Live in the moment, stay focused on the present, exist in real time.
These are philosophical concepts. You might have heard one of these coming from a coach, teacher, yogi, Pilates instructor, maybe a parent. What does it mean? They all want you to stay focused on your tasks, your goals, your or your team’s mission. Sure, staying focused on your tasks helps you reach goals and eventually the mission. But the present, the moment, and real time are only concepts, not reality.
Reality is, due to the physical limits of the speed of light, we always live in the future. The farther away something is, the farther in the past we experience it. Oh, and the farther in the past we appear to it too. Is that weird? So, it would appear everything that experiences the universe experiences it as it was, not as it is. Even having a conversation with someone close is experiencing them as they were milliseconds or nanoseconds ago. That might not cause you to lose sleep, unless you are someone who stresses over the small stuff.
It’s the big picture that illustrates just how limiting the speed of light is. When we look at the nearest star to us (other than the Sun), Proxima Centauri, we see it as it was about 4.2 years ago in our timeframe. A little closer to home, when I observe Neptune, I see it as it was about 4 hours ago. The photons of sunlight reflected from Neptune take that long to reach Earth. At the speed of light!
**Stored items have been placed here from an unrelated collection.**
(** Caching the instance of a provider that had none when the resolution
    started. *)
Lemma Frame_cache (this : nat) (R : list Token) (w w1 : World) (o : nat) (p : Provider)
    (v : Value) :
  Frame this R w w1 → cached w o p = None → provide p ∉ R →
  Frame this R w (cache o p v w1).
Proof.
  intros F Hc Hn. split.
  - rewrite length_heap_cache. apply F.
  - intros c. rewrite parent_cache. apply F.
  - intros c t q Hq. rewrite providers_cache. by apply F.
  - intros c t q u Hq Hu.
    destruct (cached_None_instances _ _ _ Hc) as [Ht|Hnone].
    + unfold cache. rewrite Ht. by eapply (fr_instances _ _ _ _ F).
    + rewrite instances_cache_ne; [by eapply (fr_instances _ _ _ _ F)|].
      intros [= -> ->]. congruence.
  - intros c t q. rewrite providers_cache. apply F.
  - intros c t Hc'. rewrite providers_cache. by apply F.
  - intros t x Hx. rewrite lookup_cache. by apply F.
  - intros Hwf c t x Hx. rewrite lookup_cache. by apply F.
  - intros x q o' Hx Hq.
    destruct (fr_pending _ _ _ _ F x q o' Hx Hq) as (Hl & Hpx & Hv & Hcx).
    split; [by rewrite lookup_cache|]. split; [done|]. split; [done|].
    unfold cached in *. destruct (lifetime_of q); [|done].
    rewrite instances_cache_ne; [done|]. intros [= -> Heq]. apply Hn. congruence.
  - destruct (fr_calls _ _ _ _ F) as (d & C & A). exists d. by rewrite calls_cache.
Qed.

(** The call of the factory or constructor itself. *)
Lemma Frame_finish (this : nat) (R : list Token) (w : World) (p : Provider)
    (args : list Value) :
  is_value p = false → provide p ∉ R → Frame this R w (finish p args w).2.
Proof.
  intros Hv Hn.
  assert (Hc : ∀ c, cont (finish p args w).2 c = cont w c)
    by (intros c; unfold cont; by rewrite finish_heap).
  assert (Hl : ∀ c t, lookupProvider (finish p args w).2 c t = lookupProvider w c t).
  { intros c t. apply lookup_from_ext; intros c'; by rewrite Hc. }
  split.
  - by rewrite finish_heap.
  - intros c. by rewrite Hc.
  - intros c t q. by rewrite Hc.
  - intros c t q u. by rewrite Hc.
  - intros c t q. rewrite Hc. by left.
  - intros c t _. by rewrite Hc.
  - intros t x. by rewrite Hl.
  - intros _ c t x. by rewrite Hl.
  - intros x q o Hx (H1 & H2 & H3 & H4). unfold pending, cached in *.
    rewrite Hl, Hc. done.
  - destruct (finish_calls p args w Hv) as [[-> _]|(r & -> & _)].
    + exists []. split; [by rewrite app_nil_r|]. intros; constructor.
    + eexists. split; [done|]. intros x q o Hx _. constructor; [|constructor].
      simpl. intros <-. done.
Qed.

(** Registering where lookup finds nothing changes no lookup that found
    something. *)
Lemma lookup_from_register_stable (this : nat) (p : Provider) (w : World) (n c : nat) x :
  wf_parents w → lookupProvider w this (provide p) = None → c ≤ n →
  lookupProvider_from n w c (provide p) = Some x →
  lookupProvider_from n (register this p w) c (provide p) = Some x.
Proof.
  intros Hwf Hnone. revert c.
  assert (Hthis : ∀ m, this ≤ m → lookupProvider_from m w this (provide p) = None).
  { intros m Hm. rewrite <-Hnone. unfold lookupProvider.
    by apply lookup_from_fuel. }
  induction n as [|n IH]; intros c Hle; simpl;
    rewrite providers_register, parent_register.
  - destruct (decide _) as [(-> & _ & _)|_]; [|done].
    intros Hx. specialize (Hthis 0 Hle). simpl in Hthis. congruence.
  - destruct (decide _) as [(-> & _ & _)|_].
    + intros Hx. specialize (Hthis (S n) Hle). simpl in Hthis. congruence.
    + destruct (providers (cont w c) !! provide p); [done|].
      destruct (parent (cont w c)) as [q|] eqn:Hq; [|done].
      apply IH. apply Hwf in Hq. lia.
Qed.

Lemma lookup_register_stable (this : nat) (p : Provider) (w : World) (c : nat)
    (t : Token) x :
  wf_parents w → lookupProvider w this (provide p) = None →
  lookupProvider w c t = Some x → lookupProvider (register this p w) c t = Some x.
Proof.
  intros Hwf Hnone. destruct (decide (t = provide p)) as [->|Hne];
    [|by rewrite lookup_register_ne].
  by apply lookup_from_register_stable.
Qed.

(** Auto-registration of a constructor token that has no provider. *)
Lemma Frame_register (this : nat) (R : list Token) (w : World) (f : nat) :
  isConstructorToken (TFunction f) = true →
  lookupProvider w this (TFunction f) = None →
  Frame this R w (register this (auto_provider f) w).
Proof.
  intros Hctor Hnone. pose proof (lookup_None_here _ _ _ Hnone) as Hhere.
  split.
  - apply length_heap_register.
  - intros c. apply parent_register.
  - intros c t q Hq. rewrite providers_register. cbn [provide auto_provider].
    destruct (decide _) as [(-> & _ & ->)|]; [congruence|done].
  - intros c t q u Hq Hu. rewrite instances_register_ne; [done|].
    cbn [provide auto_provider]. intros [= -> ->]. congruence.
  - intros c t q. rewrite providers_register. cbn [provide auto_provider].
    destruct (decide _) as [(-> & _ & ->)|]; [intros [= <-]; right; by exists f|by left].
  - intros c t Hc. rewrite providers_register. rewrite decide_False; [done|].
    by intros (-> & _).
  - intros t x Hx. rewrite lookup_register_ne; [done|].
    cbn [provide auto_provider]. intros ->. congruence.
  - intros Hwf c t x. by apply lookup_register_stable.
  - intros x q o Hx (H1 & H2 & H3 & H4).
    assert (x ≠ TFunction f) by (intros ->; congruence).
    split; [by rewrite lookup_register_ne|]. split; [done|]. split; [done|].
    unfold cached in *. destruct (lifetime_of q); [|done].
    rewrite instances_register_ne; [done|].
    cbn [provide auto_provider]. intros [= -> Heq]. congruence.
  - exists []. rewrite calls_register. split; [by rewrite app_nil_r|]. intros; constructor.
Qed.

Lemma set_delete_add (x : Token) (R : list Token) :
  set_has x R = false → set_delete x (set_add x R) = R.
Proof.
  intros Hx. unfold set_add, set_delete. rewrite Hx.
  apply bool_decide_eq_false in Hx.
  rewrite filter_app, filter_cons_False, filter_nil, app_nil_r by (by intros ?).
  induction R as [|y R IH]; [done|].
  rewrite filter_cons_True.
  - f_equal. apply IH. set_solver.
  - intros ->. apply Hx. left.
Qed.

Lemma set_has_false (x : Token) (R : list Token) : x ∉ R → set_has x R = false.
Proof. intros H. by apply bool_decide_eq_false_2. Qed.

Lemma set_has_true (x : Token) (R : list Token) : x ∈ R → set_has x R = true.
Proof. intros H. by apply bool_decide_eq_true_2. Qed.

Lemma set_add_subseteq (x : Token) (R : list Token) : R ⊆ set_add x R.
Proof. unfold set_add. destruct (set_has x R); set_solver. Qed.

Lemma elem_of_set_add (x : Token) (R : list Token) : x ∈ set_add x R.
Proof.
  unfold set_add. destruct (set_has x R) eqn:E; [|set_solver].
  by apply bool_decide_eq_true in E.
Qed.

(** A resolution function that hands back the resolving set it was given
    and respects [Frame]. *)
Definition framed (rec : nat → Token → list Token → World → Outcome Value) : Prop :=
  ∀ this t R w res R1 w1,
    rec this t R w = Some (res, R1, w1) → R1 = R ∧ Frame this R w w1.

Lemma resolveDependencies_framed rec (this : nat) (depTokens R : list Token) (w : World)
    res R1 w1 :
  framed rec →
  resolveDependencies rec this depTokens R w = Some (res, R1, w1) →
  R1 = R ∧ Frame this R w w1.
Proof.
  intros Hrec. revert R w res R1 w1.
  induction depTokens as [|d ds IH]; intros R w res R1 w1; simpl.
  - intros [= <- <- <-]. split; [done|apply Frame_refl].
  - destruct (rec this d R w) as [[[[v|e] R2] w2]|] eqn:E; [| |done].
    + destruct (Hrec _ _ _ _ _ _ _ E) as [-> F1].
      destruct (resolveDependencies rec this ds R w2) as [[[[vs|e] R3] w3]|] eqn:E2;
        [| |done]; intros [= <- <- <-];
        destruct (IH _ _ _ _ _ E2) as [-> F2]; eauto using Frame_trans.
    + intros [= <- <- <-]. by apply Hrec in E.
Qed.

Lemma resolve_framed (fuel : nat) : framed (resolve fuel).
Proof.
  induction fuel as [|fuel IH]; intros this t R w res R1 w1; [done|].
  rewrite resolve_unfold.
  destruct (lookupProvider w this t) as [[p o]|] eqn:Hl.
  - destruct (is_value p) eqn:Hv.
    { destruct (body p); [|done..]. intros [= <- <- <-]. eauto using Frame_refl. }
    destruct (cached w o p) as [u|] eqn:Hc.
    { intros [= <- <- <-]. eauto using Frame_refl. }
    destruct (set_has (provide p) R) eqn:Hr.
    { intros [= <- <- <-]. eauto using Frame_refl. }
    rewrite instantiate_eq.
    destruct (resolveDependencies _ _ _ _ _) as [[[[args|e] R2] w2]|] eqn:E; [| |done].
    + destruct (resolveDependencies_framed _ _ _ _ _ _ _ _ IH E) as [-> F].
      apply (Frame_mono _ R) in F; [|apply set_add_subseteq].
      assert (Hn : provide p ∉ R) by (by apply bool_decide_eq_false in Hr).
      assert (F2 : Frame this R w (finish p args w2).2)
        by eauto using Frame_trans, Frame_finish.
      destruct (finish p args w2) as [[u|e] w3]; simpl in *;
        intros [= <- <- <-]; (split; [by apply set_delete_add|]); [|done].
      by apply Frame_cache.
    + destruct (resolveDependencies_framed _ _ _ _ _ _ _ _ IH E) as [-> F].
      intros [= <- <- <-]. split; [by apply set_delete_add|].
      eapply Frame_mono; [apply set_add_subseteq|done].
  - destruct (isConstructorToken t) eqn:Hk.
    + destruct t as [| |f]; [done..|]. intros E. apply IH in E as [-> F].
      split; [done|]. eapply Frame_trans; [|done].
      by apply Frame_register.
    + intros [= <- <- <-]. eauto using Frame_refl.
Qed.

(** Recursion depth: more never changes an answer. *)
Definition resolve_le (rec rec' : nat → Token → list Token → World → Outcome Value) : Prop :=
  ∀ this t R w r, rec this t R w = Some r → rec' this t R w = Some r.

Lemma resolveDependencies_le rec rec' (this : nat) (depTokens R : list Token) (w : World) r :
  resolve_le rec rec' →
  resolveDependencies rec this depTokens R w = Some r →
  resolveDependencies rec' this depTokens R w = Some r.
Proof.
  intros Hle. revert R w r. induction depTokens as [|d ds IH]; intros R w r; simpl; [done|].
  destruct (rec this d R w) as [[[[v|e] R2] w2]|] eqn:E; [| |done];
    rewrite (Hle _ _ _ _ _ E); [|done].
  destruct (resolveDependencies rec this ds R2 w2) as [r2|] eqn:E2; [|done].
  by rewrite (IH _ _ _ E2).
Qed.

Lemma resolve_S (fuel : nat) : resolve_le (resolve fuel) (resolve (S fuel)).
Proof.
  induction fuel as [|fuel IH]; intros this t R w r; [done|].
  rewrite (resolve_unfold (S fuel)), (resolve_unfold fuel).
  destruct (lookupProvider w this t) as [[p o]|].
  - destruct (is_value p); [done|]. destruct (cached w o p); [done|].
    destruct (set_has _ _); [done|]. rewrite !instantiate_eq.
    destruct (resolveDependencies (resolve fuel) _ _ _ _) as [r2|] eqn:E; [|done].
    by rewrite (resolveDependencies_le _ _ _ _ _ _ _ IH E).
  - destruct (isConstructorToken t); [|done]. destruct t; try done. apply IH.
Qed.

Lemma resolve_fuel_mono (fuel fuel' : nat) (this : nat) (t : Token) (R : list Token)
    (w : World) r :
  fuel ≤ fuel' → resolve fuel this t R w = Some r → resolve fuel' this t R w = Some r.
Proof. induction 1 as [|n Hle IH]; [done|]. intros E. by apply resolve_S, IH. Qed.

Lemma get_fuel_mono (fuel fuel' : nat) (this : nat) (token : TokenArg) (w : World) r :
  fuel ≤ fuel' → get fuel this token w = Some r → get fuel' this token w = Some r.
Proof.
  intros Hle. unfold get.
  destruct (resolve fuel _ _ _ _) as [[[c R] w1]|] eqn:E; [|done].
  by rewrite (resolve_fuel_mono _ _ _ _ _ _ _ Hle E).
Qed.

(** ** The instantiating step of [resolve], taken apart *)

Definition entry (t : Token) (f : nat) (args : list Value) (r : Completion Value)
  : Invocation :=
  {| inv_for := t; inv_fn := f; inv_args := args; inv_result := r |}.

Lemma pending_cached (w : World) (this : nat) (t : Token) (p : Provider) (o : nat) :
  pending w this t p o → cached w o p = None.
Proof. by intros (_ & _ & _ & ?). Qed.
Even real time clocks are living outside the “now” as they have to execute functions that take nano or femtoseconds. OK, I know, that is irrelevant in our lives. We live comfortably in our time delayed world, but what does that imply for the concept of time?
Time doesn’t stand still. Duh!
There are implications for our understanding of spacetime however, as time is the 4th dimension and linked to space intimately. Gravity and mass are attached at the hip too, and affect spacetime by warping it, affecting the apparent passage of time. In a stronger gravitational field time appears to pass more slowly than in a weaker gravitational field. Clocks on Global Positioning Satellites, in weaker gravity, run faster than those on the ground, so a correction has to be implemented.
Time doesn’t stand still, or does it? Photons propagate at the speed of light and do not experience time so time for them is standing still – so I suppose photons themselves exist in real time. For photons, it’s always now.
So, are photons eternal? Maybe. If photons truly have no mass, it appears they are eternal. But eternity, like infinity, gives astrophysicists the creeps. Like a black hole’s singularity.
I’m not going to worry about it.
What’s in the Sky?
June 30; before sunrise; southwest: Southern Delta Aquariid meteor shower – a bright Moon interferes.
August 01; Full Moon, aka Sturgeon Moon. It’s at perigee (closest to Earth) meaning it’s also a supermoon.
August 03; before sunrise; southwest: A nearly full Moon and Saturn grace the sky.